A bus painted an improbable blue becomes the display surface for
visual quips: a leaping red Hanuman, say, or a white silhouette of the
Taj Mahal. The Sweet Shop and the paan shop with its vertical strips
of foil packs hung like festoons are bleached in the manner of
solarization or computer graphics, to seem spookily insubstantial, as
sudden flashes of colour pick out bits of imagery to highlight.

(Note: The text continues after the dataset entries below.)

(** Lines 93-122: the rectangle of one (subject, rater, level), the level
    number written at its upper edge, and the dashed line at its vertical
    midpoint. *)
Definition shapes (x start h : float) (color : string) (level : Z)
  : list artist :=
  [ Rectangle x start 0.1%float h color 0.5%float;
    Text (x + 0.05)%float start level;
    Line2D [x; (x + 0.1)%float] [midpoint start h; midpoint start h] "black" ].

(** Body of the three nested loops of [generate_figure] (lines 82-122). *)
Definition plot_level (df : DataFrame) (subj rat : string) (level : Z)
  (ax : Axes) : res Axes :=
  let row := matching df subj rat level in
  if empty row then Ok ax
  else
    start <- float_of_series (map distance_from_pmj_end row) ;;
    h <- float_of_series (map height row) ;;
    axis <- dict_get SUBJECT_TO_AXIS subj ;;
    offset <- dict_get RATER_XOFFSET rat ;;
    color <- dict_get RATER_COLOR rat ;;
    Ok (add_artists ax
          (shapes (float_of_int axis + offset)%float start h color level)).

(** Lines 76-122: subjects, then raters, then the observed levels. *)
Definition plot_levels (df : DataFrame) (ax : Axes) : res Axes :=
  for_each (fun subj =>
    for_each (fun rat =>
      for_each (fun level => plot_level df subj rat level) (levels df))
      LIST_OF_RATER)
    (keys SUBJECT_TO_AXIS) ax.

(** Lines 126-127: the two arguments of the first [set_ylim]. *)
Definition ylim_low (df : DataFrame) : float :=
  (pymin (series_min (map distance_from_pmj_end df))
         (series_min (map distance_from_pmj_start df)) * 0.9)%float.

Definition ylim_high (df : DataFrame) : float :=
  (pymax (series_max (map distance_from_pmj_end df))
         (series_max (map distance_from_pmj_start df)) * 1.05)%float.

(** Lines 71-160: everything [generate_figure] does to the axes. *)
Definition draw_figure (df : DataFrame) : res Axes :=
  ax <- plot_levels df new_axes ;;
  ax <- set_xlim 0.5%float 5.5%float ax ;;
  ax <- set_ylim (ylim_low df) (ylim_high df) ax ;;
  let ax := set_labels "Subject" "Distance from PMJ [mm]" ax in
  let ax := set_xticks (values SUBJECT_TO_AXIS) ax in
  let ax := set_xticklabels (values SUBJECT_TO_XTICKS) ax in
  let ax := set_yticks (range 40 170 10) ax in
  ax <- set_ylim (snd (get_ylim ax)) (fst (get_ylim ax)) ax ;;
  color_handles <-
    for_each (fun rat hs => c <- dict_get RATER_COLOR rat ;; Ok (hs ++ [(c, rat)]))
             LIST_OF_RATER [] ;;
  let ax := set_legend color_handles ax in
  Ok (set_title "Spinal Level Inter-Rater Variability - Distance from PMJ" ax).

(** ** The midpoint table (pandas) *)

(** A cell of an object column: a float, or a Python string. *)
Inductive cell : Type :=
| Num (x : float)
| Str (s : string).

Definition is_str (c : cell) : bool :=
  match c with Str _ => true | Num _ => false end.

(** One dictionary appended to [results]. *)
Record Entry : Type := mkEntry {
  e_subject : string;
  e_rater : string;
  e_spinal_level : Z;
  e_mean : cell
}.

(** Body of the three nested loops of [compute_mean_and_COV]
    (lines 186-197). *)
Definition collect_level (df : DataFrame) (subj rat : string) (level : Z)
  (results : list Entry) : res (list Entry) :=
  let row := matching df subj rat level in
  if empty row then
    Ok (results ++ [mkEntry subj rat level (Str "n/a")])
  else
    start <- float_of_series (map distance_from_pmj_end row) ;;
    h <- float_of_series (map height row) ;;
    Ok (results ++ [mkEntry subj rat level (Num (midpoint start h))]).

(** Lines 178-197. *)
Definition collect_midpoints (df : DataFrame) : res (list Entry) :=
  for_each (fun subj =>
    for_each (fun rat =>
      for_each (fun level => collect_level df subj rat level) (levels df))
      LIST_OF_RATER)
    (keys SUBJECT_TO_AXIS) [].

(** Column labels are pairs: [(subject, rater)] after the pivot, and
    [(name, '')] for a column added under a plain string label. *)
Definition ColKey : Type := (string * string)%type.

Definition colkey_eqb (a b : ColKey) : bool :=
  (fst a =? fst b) && (snd a =? snd b).

Definition Row : Type := list (ColKey * cell).

Record Table : Type := mkTable {
  columns : list ColKey;
  rows : list (Z * Row)            (* index label, then the row's cells *)
}.

Definition row_cell (r : Row) (c : ColKey) : option cell :=
  option_map snd (find (fun kc => colkey_eqb (fst kc) c) r).

Definition table_cell (t : Table) (level : Z) (c : ColKey) : option cell :=
  match find (fun lr => (fst lr =? level)%Z) (rows t) with
  | Some lr => row_cell (snd lr) c
  | None => None
  end.

Definition index (t : Table) : list Z := map fst (rows t).

Fixpoint insert {A : Type} (leb : A -> A -> bool) (x : A) (l : list A)
  : list A :=
  match l with
  | [] => [x]
  | y :: t => if leb x y then x :: l else y :: insert leb x t
  end.

Definition sort {A : Type} (leb : A -> A -> bool) (l : list A) : list A :=
  fold_right (insert leb) [] l.

Definition entry_col (e : Entry) : ColKey := (e_subject e, e_rater e).

Definition entry_at (level : Z) (c : ColKey) (e : Entry) : bool :=
  (e_spinal_level e =? level)%Z && colkey_eqb (entry_col e) c.

Fixpoint has_duplicates (es : list Entry) : bool :=
  match es with
  | [] => false
  | e :: t => existsb (entry_at (e_spinal_level e) (entry_col e)) t
              || has_duplicates t
  end.

(** The value [pivot] puts at (level, column): the entry's value, NaN
    where no entry has that position. *)
Definition pivot_cell (results : list Entry) (level : Z) (c : ColKey) : cell :=
  match find (entry_at level c) results with
  | Some e => e_mean e
  | None => Num nan
  end.

(** Lines 200-203: [pd.DataFrame(results).pivot(index='spinal_level',
    columns=['subject', 'rater'], values='mean')].  An empty list makes a
    frame with no columns at all; two entries at one position cannot be
    reshaped.  The index labels come out sorted; the column labels, given
    as a list of two keys, keep the order in which the (subject, rater)
    pairs first appear in the entries. *)
Definition pivot (results : list Entry) : res Table :=
  match results with
  | [] => Raise (KeyError "spinal_level")
  | _ =>
    if has_duplicates results then
      Raise (ValueError "Index contains duplicate entries, cannot reshape")
    else
      let idx := sort Z.leb (unique (map e_spinal_level results)) in
      let cols := unique_by colkey_eqb (map entry_col results) in
      Ok (mkTable cols
            (map (fun l => (l, map (fun c => (c, pivot_cell results l c)) cols))
                 idx))
  end.

(** [df[key]] on the column MultiIndex: the columns whose first label is
    [key], in column order. *)
Definition select (key : string) (r : Row) : list cell :=
  map snd (filter (fun kc => fst (fst kc) =? key) r).

Definition getitem (key : string) (t : Table) : res (list (list cell)) :=
  if existsb (fun c => fst c =? key) (columns t)
  then Ok (map (fun lr => select key (snd lr)) (rows t))
  else Raise (KeyError key).

(** [df[[key1, key2, ...]]]. *)
Definition getitems (ks : list string) (t : Table) : res (list (list cell)) :=
  _ <- for_each (fun k (_ : unit) => _ <- getitem k t ;; Ok tt) ks tt ;;
  Ok (map (fun lr => flat_map (fun k => select k (snd lr)) ks) (rows t)).

(** [df[key] = series], for a label that is not yet a column (the script
    only ever adds new labels): the column is appended. *)
Definition setitem (key : ColKey) (vals : list float) (t : Table) : Table :=
  mkTable (columns t ++ [key])
          (map (fun lrv => (fst (fst lrv), snd (fst lrv) ++ [(key, Num (snd lrv))]))
               (combine (rows t) vals)).

(** The float cells of a row. *)
Definition numeric (r : list cell) : list float :=
  flat_map (fun c => match c with Num x => [x] | Str _ => [] end) r.

(** A row-wise reduction ([axis=1]) over a block of columns.  The block is
    reduced in one call.  When a cell of the block holds a string the
    reduction cannot add it to a float: pandas 2 raises [TypeError];
    pandas 1 catches that error, drops the non-numeric columns (all of
    them: the pivoted values form one object block) and reduces what is
    left, which is nothing. *)
Inductive pandas_version : Type := Pandas1 | Pandas2.

Definition reduce_rows (v : pandas_version) (f : list float -> float)
  (block : list (list cell)) : res (list float) :=
  if existsb (existsb is_str) block then
    match v with
    | Pandas2 => Raise (TypeError "could not convert string to float: 'n/a'")
    | Pandas1 => Ok (map (fun _ => f []) block)
    end
  else Ok (map (fun r => f (numeric r)) block).

Definition cov_label (subj : string) : string := "COV_" ++ subj.

(** Line 207. *)
Definition add_cov (v : pandas_version) (subj : string) (t : Table)
  : res Table :=
  block <- getitem subj t ;;
  sd <- reduce_rows v nanstd block ;;
  block' <- getitem subj t ;;
  mn <- reduce_rows v nanmean block' ;;
  Ok (setitem (cov_label subj, EmptyString)
              (map (fun sm => (fst sm / snd sm * 100)%float) (combine sd mn))
              t).

(** Line 210. *)
Definition add_cov_mean (v : pandas_version) (t : Table) : res Table :=
  block <- getitems (map cov_label (keys SUBJECT_TO_AXIS)) t ;;
  mn <- reduce_rows v nanmean block ;;
  Ok (setitem ("COV_mean", EmptyString) mn t).

(** Lines 178-210: the table handed to [to_csv]. *)
Definition cov_table (v : pandas_version) (df : DataFrame) : res Table :=
  results <- collect_midpoints df ;;
  t <- pivot results ;;
  t <- for_each (add_cov v) (keys SUBJECT_TO_AXIS) t ;;
  add_cov_mean v t.

(** [to_csv] with its defaults: a NaN cell is written as the empty field
    ([na_rep='']), a string as itself, a number as its decimal form. *)
Inductive csv_field : Type :=
| FieldEmpty
| FieldNumber (x : float)
| FieldText (s : string).

Definition render (c : cell) : csv_field :=
  match c with
  | Num x => if isna x then FieldEmpty else FieldNumber x
  | Str s => FieldText s
  end.

(** The written file: the header labels, then one line per index label
    with the field written under each column label. *)
Record CsvTable : Type := mkCsvTable {
  csv_header : list ColKey;
  csv_rows : list (Z * list (ColKey * csv_field))
}.

Definition to_csv_table (t : Table) : CsvTable :=
  mkCsvTable (columns t)
             (map (fun lr =>
                     (fst lr, map (fun kc => (fst kc, render (snd kc))) (snd lr)))
                  (rows t)).

Definition csv_cell (f : CsvTable) (level : Z) (c : ColKey)
  : option csv_field :=
  match find (fun lr => (fst lr =? level)%Z) (csv_rows f) with
  | Some lr =>
    option_map snd (find (fun kc => colkey_eqb (fst kc) c) (snd lr))
  | None => None
  end.

(** ** Output: printed lines and written files *)

Inductive event : Type :=
| Print (line : string)
| SaveFig (path : string) (ax : Axes) (dpi : Z)
| WriteCsv (path : string) (t : CsvTable).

The human brain continually seeks the anchor of references from the
past, particularly from childhood memories, in organizing its response
to reality. By plucking a child’s game of hopscotch for her motif in
the video, Between Fire and Sky, Surekha thus lulls the viewer with
his Edenic associations only to jolt him into a keener awareness of a
woman’s besieged identity. The tense balance of one-legged
hops and the protagonist’s frantic urge to carry on the game according
to immutable rules, loose hair flapping, takes on a meaning more
menacing when the hopscotch lines burn and smoulder, recalling the
burning insignia of the Ku Klux Klan, and traps the girl in. The same
action in space promises liberty but, anonymous as she is, it only enhances
her vertiginous vulnerability.

Since metaphors are a key to unravelling social values, words like


“inhuman” or “beastly” expose man’s construct of scales in
civilization. But the animal in man hasn’t succeeded in sublimating
aggression and violence; in fact violence, guided by intelligence and
culture, has sought social sanction for it, so that some forms are
accepted and even honoured. This is what comes to mind when you view
Kingshuk Sarkar’s astounding video, The Pigeon Eaters, where yogis
slaughter pigeons with nature’s weapon: their own teeth! They believe
that God possesses them during this ritual in Kamakhya, Assam, and so
do devotees who seek their intervention with the divine powers to earn
boons.
The artist, who’s lately been reworking the image of bared
teeth—whether in aggression or anguish or argument—plays with
disembodied dentures to extend their import beyond rituals. From his
theme of teeth, therefore, Sarkar extracts the weird and the macabre:
what would be deemed both bibhatsam and bhayanakam. And that has long
been the preserve of Jogen Chowdhury. Whether gaunt and weathered—like
the two heads on view—or flabby and tumescent, his misshapen figures often
mirror both the rot in the soul, as Dorian Gray’s picture did, and in society.